San Cristóbal, RD Herald. – La autopsia practicada por el Instituto Nacional de Ciencias Forenses (Inacif) a la bebé de ocho meses que murió la madrugada del 19 de abril en la provincia San Cristóbal estableció que la menor presentaba fractura craneal, hemorragia cerebral y huellas de mordedura humana en distintas partes del cuerpo, hallazgos que, según el Ministerio Público, apuntan a una muerte violenta.
De acuerdo con el informe forense, la niña, identificada como Lauren Bonilla, falleció a causa del Síndrome del Niño Maltratado, tras sufrir una muerte violenta y rápida de etiología médico-legal homicida.
Por este hecho, el órgano acusador solicitó prisión preventiva contra Joel Carmona Pinales, de 25 años, a quien acusa de homicidio voluntario y de cometer actos de tortura y barbarie contra la hija de su pareja.
El documento pericial señala que el cadáver presentaba deformidad facial derecha por contusión y edema, además de una huella de mordedura humana en la mandíbula y en el cuello, lesiones que, según el expediente, serían compatibles con la dentición del imputado.
La autopsia también determinó que la infante sufrió fractura craneal, hemorragia, contusión y edema cerebral, así como edema pulmonar, lesiones que reflejan la gravedad del maltrato recibido antes de su fallecimiento.
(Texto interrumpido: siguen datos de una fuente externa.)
(** A bar's close is its latest slot. *)
Lemma latest_slot f l x : x ∈ f :: l -> bs_slot (bi_seq x) <= bs_slot (bi_seq (foldl latest f l)).
Proof.
  assert (forall a b, bs_slot (bi_seq a) <= bs_slot (bi_seq (latest a b)) /\ bs_slot (bi_seq b) <= bs_slot (bi_seq (latest a b))) as Hl.
  { intros a b. unfold latest. destruct (0 <? _) eqn:E.
    - split; [|done]. apply seq_compare_slot. rewrite seq_compare_antisym. zlia.
    - split; [done|]. apply seq_compare_slot. zlia. }
  revert f x. induction l as [|y l IH]; intros f x; cbn [foldl].
  - by intros ->%list_elem_of_singleton.
  - intros [->|[->|Hin]%elem_of_cons]%elem_of_cons.
    + etrans; [apply (proj1 (Hl f y))|]. apply IH. left.
    + etrans; [apply (proj2 (Hl f y))|]. apply IH. left.
    + apply IH. by right.
Qed.

(** The swaps below a slot. *)
Definition below (from : Z) (i : idx_bar_input) : Prop := bs_slot (bi_seq i) < from.
#[export] Instance below_dec from i : Decision (below from i).
Proof. unfold below. apply _. Defined.

Lemma folds_filter from i :
  filter (fun f => below from f.1) (folds i) = if decide (below from i) then folds i else [].
Proof.
  unfold folds, intervals. destruct (input_is_foldable i); [|by case_decide]. cbn [map].
  rewrite !filter_cons, filter_nil. cbn [fst]. by case_decide.
Qed.

Lemma all_folds_filter from obs :
  all_folds (filter (below from) obs) = filter (fun f => below from f.1) (all_folds obs).
Proof.
  unfold all_folds. induction obs as [|i obs IH]; [done|]. cbn [map concat].
  rewrite filter_app, folds_filter, filter_cons, <- IH. by case_decide.
Qed.

Lemma describe_unaffected from k obs b :
  describe k (all_folds obs) = Some b -> bs_slot (close_seq b) < from ->
  describe k (all_folds (filter (below from) obs)) = Some b.
Proof.
  intros Hd Hlt. rewrite all_folds_filter. unfold describe in *.
  rewrite list_filter_filter, (list_filter_iff _ (fun f => below from f.1 /\ hits k f)) by (intros; apply and_comm).
  rewrite <- list_filter_filter. rewrite filter_true; [done|].
  destruct (filter (hits k) (all_folds obs)) as [|f l]; [constructor|]. injection Hd as <-. cbn [close_seq bar_of] in Hlt.
  apply Forall_forall. intros g Hg. unfold below. eapply Z.le_lt_trans; [|exact Hlt]. apply latest_slot.
  apply elem_of_cons in Hg as [->|Hg]; [left|right]. apply list_elem_of_fmap. eauto.
Qed.

Lemma describe_none_below from k obs :
  describe k (all_folds obs) = None -> describe k (all_folds (filter (below from) obs)) = None.
Proof.
  rewrite all_folds_filter. unfold describe. intros Hd.
  rewrite list_filter_filter, (list_filter_iff _ (fun f => below from f.1 /\ hits k f)) by (intros; apply and_comm).
  rewrite <- list_filter_filter. by destruct (filter (hits k) (all_folds obs)).
Qed.

(** ** Properties *)

(** The registry is its history: after any sequence of observations, with memory
    running out anywhere, the bar of a pool, interval and bucket is the fold of the
    swaps seen for it: open the price of the first executed and close of the last
    whatever the order of arrival, high and low the extremes, volumes and count the
    sums.  When no observation failed those are all the priced and timed swaps, one
    fold for each interval; a failed one leaves at most its shorter interval. *)
Theorem bar_registry_history obs h :
  let '(rs, reg) := observe_all obs (idx_bar_registry_init (M:=M)) h in
  registry_ok reg /\ exists seen, seen `sublist_of` all_folds obs /\
    (Forall (fun r => r = Ok tt) rs -> seen = all_folds obs) /\
    forall pool iv bucket, idx_bar_registry_get reg pool iv bucket = describe (bar_key pool iv bucket) seen.
Proof.
  assert (describes idx_bar_registry_init []) as Hd by (intros k; by rewrite (proj2 bar_init_registry_ok), lookup_empty).
  pose proof (bar_observe_all_describes obs _ h [] (proj1 bar_init_registry_ok) Hd) as Hs.
  destruct (observe_all _ _ _) as [rs reg]. destruct Hs as (I & seen & H1 & H2 & H3). split; [done|]. exists seen.
  split_and!; [done|done|]. intros pool iv bucket. rewrite bar_get_view by done. apply H1.
Qed.

(** C10. A reorg leaves the bars of the surviving swaps: recomputing from a slot a
    registry that has seen [obs], with the swaps of [obs] below that slot as
    survivors, gives exactly the bars a registry that only ever saw the survivors
    has, volumes included; every other record is freed and no bar lost.  A failure
    is an allocation failure. *)
Theorem bar_recompute_exact reg obs from h :
  registry_ok reg -> describes reg (all_folds obs) ->
  let '(r, reg', _) := idx_bar_registry_recompute_range reg from (filter (below from) obs) h in
  match r with
  | Ok dropped => registry_ok reg' /\ describes reg' (all_folds (filter (below from) obs)) /\
      dropped = Z.of_nat (base.size (filter (fun kb => from <= bs_slot (close_seq kb.2)) (view reg)))
  | Err e => registry_ok reg' /\ (e = IDX_ERR_NO_MEMORY \/ e = IDX_ERR_RANGE \/ e = IDX_ERR_INTERNAL)
  end.
Proof.
  intros I Hd. unfold idx_bar_registry_recompute_range.
  pose proof (collect_affected_spec (m_entries (by_key reg)) (bars reg) from m_init h (proj1 m_init_ok)) as Hc.
  destruct (collect_affected _ _ _ _ _) as [[[[]|e] affected] h1]; destruct Hc as [Ha Hc]; [|done].
  assert (forall k, is_Some (m_view affected !! k) <-> exists b, view reg !! k = Some b /\ from <= bs_slot (close_seq b)) as Haff.
  { intros k. rewrite Hc, (proj2 m_init_ok), lookup_empty. setoid_rewrite (m_entries_ok _ (inv_ok _ _ _ _ I)).
    setoid_rewrite elem_of_map_to_list. split.
    - intros [[]%is_Some_None|(v & Hv & Hle)]. destruct (inv_bound _ _ _ _ I k v Hv) as (p & t & -> & Hf & Hp & Hk).
      cbn in Hle. rewrite (list_lookup_total_correct _ _ _ Hp) in Hle. exists t. split; [|done].
      apply (view_lookup record_key _ _ _ _ _ I). eauto.
    - intros (b & Hb & Hle). right. apply (view_lookup record_key _ _ _ _ _ I) in Hb as (p & Hp & Hf & <-).
      exists (Some p). split; [by apply (inv_kept _ _ _ _ I)|]. cbn. by rewrite (list_lookup_total_correct _ _ _ Hp). }
  destruct (clear_affected_spec (m_entries affected).*1 reg I) as [I1 Hv1].
  set (reg1 := clear_affected _ reg) in *.
  assert (forall k, k ∈ (m_entries affected).*1 <-> is_Some (m_view affected !! k)) as Hkeys.
  { intros k. rewrite (m_entries_ok _ Ha), list_elem_of_fmap. split.
    - intros ([k' v] & -> & Hin%elem_of_map_to_list). by eexists.
    - intros [v Hv]. exists (k, v). split; [done|]. by apply elem_of_map_to_list. }
  assert (rebuilt affected (view reg) reg1 []) as Hr.
  { intros k. rewrite Hv1. by rewrite (bool_decide_ext _ _ (Hkeys k)). }
  pose proof (refold_survivors_spec affected (view reg) (filter (below from) obs) reg1 h1 [] Ha I1 Hr) as Hs.
  destruct (refold_survivors _ _ _ _) as [[[[]|e] reg2] h2]; destruct Hs as [I2 Hs]; [|done].
  split_and!; [done| |].
  - intros k. rewrite Hs. case_bool_decide as Hk; [done|]. rewrite Hd.
    destruct (describe k (all_folds obs)) as [b|] eqn:Eb; [|by rewrite describe_none_below].
    rewrite (describe_unaffected from k obs b Eb); [done|]. apply Z.lt_nge. intros Hle. apply Hk, Haff. exists b.
    split; [by rewrite Hd|done].
  - rewrite (m_count_ok _ Ha). f_equal. rewrite <- !size_dom. f_equal. apply set_eq. intros k.
    rewrite !elem_of_dom, Haff. unfold is_Some. by setoid_rewrite map_lookup_filter_Some.
Qed.
End refinement.

(** ** The order of arrival *)

(** Keeping the better of two along a list keeps one that nothing is better than. *)
Section best.
Context {A : Type} (P : A -> Prop) (better : A -> A -> bool).
Context (better_irrefl : forall a, better a a = false).
Context (better_trans : forall a b c, P a -> P b -> P c -> better a b = true -> better b c = true -> better a c = true).
Context (better_split : forall a b c, P a -> P b -> P c -> better a c = true -> better a b = true \/ better b c = true).

Lemma foldl_best a l :
  Forall P (a :: l) ->
  let r := foldl (fun a b => if better b a then b else a) a l in
  r ∈ a :: l /\ forall x, x ∈ a :: l -> better x r = false.
Proof using All.
  revert a. induction l as [|b l IH]; intros a HP; cbn [foldl].
  { split; [left|]. by intros x ->%list_elem_of_singleton. }
  apply Forall_cons in HP as [Ha HP]. pose proof HP as [Hb Hl]%Forall_cons. cbn zeta in IH |- *.
  set (c := if better b a then b else a).
  assert (P c) as Hc by (unfold c; by destruct (better b a)).
  destruct (IH c ltac:(by apply Forall_cons)) as [Hin Hbest].
  set (r := foldl _ c l) in *.
  assert (P r) as Hr by (rewrite Forall_forall in Hl; apply elem_of_cons in Hin as [->|?]; auto).
  assert (better c r = false) as Hcr by (apply Hbest; left). split.
  - apply elem_of_cons in Hin as [->|Hin]; [unfold c; destruct (better b a); [right; left|left]|by right; right].
  - intros x [->|[->|Hx]%elem_of_cons]%elem_of_cons.
    + apply not_true_iff_false. intros Hx. apply not_true_iff_false in Hcr. apply Hcr. unfold c.
      destruct (better b a) eqn:E; [|done]. by apply (better_trans b a r).
    + apply not_true_iff_false. intros Hx. apply not_true_iff_false in Hcr. apply Hcr. unfold c.
      destruct (better b a) eqn:E; [done|]. by destruct (better_split b a r Hb Ha Hr Hx) as [?|?]; [congruence|].
    + apply Hbest. by right.
Qed.
End best.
En un comunicado, el Ministerio Público explicó que el hecho ocurrió en una vivienda del sector Jeringa, en la provincia San Cristóbal, donde el imputado tenía poco tiempo conviviendo con la madre de la menor, Laudry Bonilla, de 22 años.
Según el expediente, Carmona Pinales habría levantado a la bebé por el cuello mientras esta dormía y luego la colocó nuevamente en la cama al notar que era observado por la madre. Minutos después, la joven se percató de que la niña presentaba un estado de salud delicado y la trasladó a un centro médico, donde se confirmó su fallecimiento.
La madre de la menor relató posteriormente que nunca imaginó que su pareja pudiera hacerle daño a su hija. Mientras se disponía a presentar una querella formal ante la Fiscalía de San Cristóbal, narró que el día del hecho encontró al acusado sosteniendo a la bebé por el cuello dentro de la habitación.
Según su testimonio, el hombre colocó luego a la niña sobre la cama para hacerle creer que no le había sucedido nada. Sin embargo, al cargarla, notó que la menor no se encontraba bien. En medio de la desesperación, aseguró que el imputado tomó nuevamente a la bebé, salió de la habitación y le echó agua en la cabeza antes de que ambos buscaran ayuda.
La progenitora también denunció que, cuando llegaron al hospital, el acusado intentó presionarla para que declarara que la niña se había caído de la cama, versión que ella rechazó.
El conocimiento de la medida de coerción contra Carmona Pinales fue fijado para el 15 de mayo a las 9:00 de la mañana, en medio de la indignación causada por un caso que ha conmocionado a la comunidad de San Cristóbal y que vuelve a poner en primer plano la gravedad de la violencia contra la niñez en el país.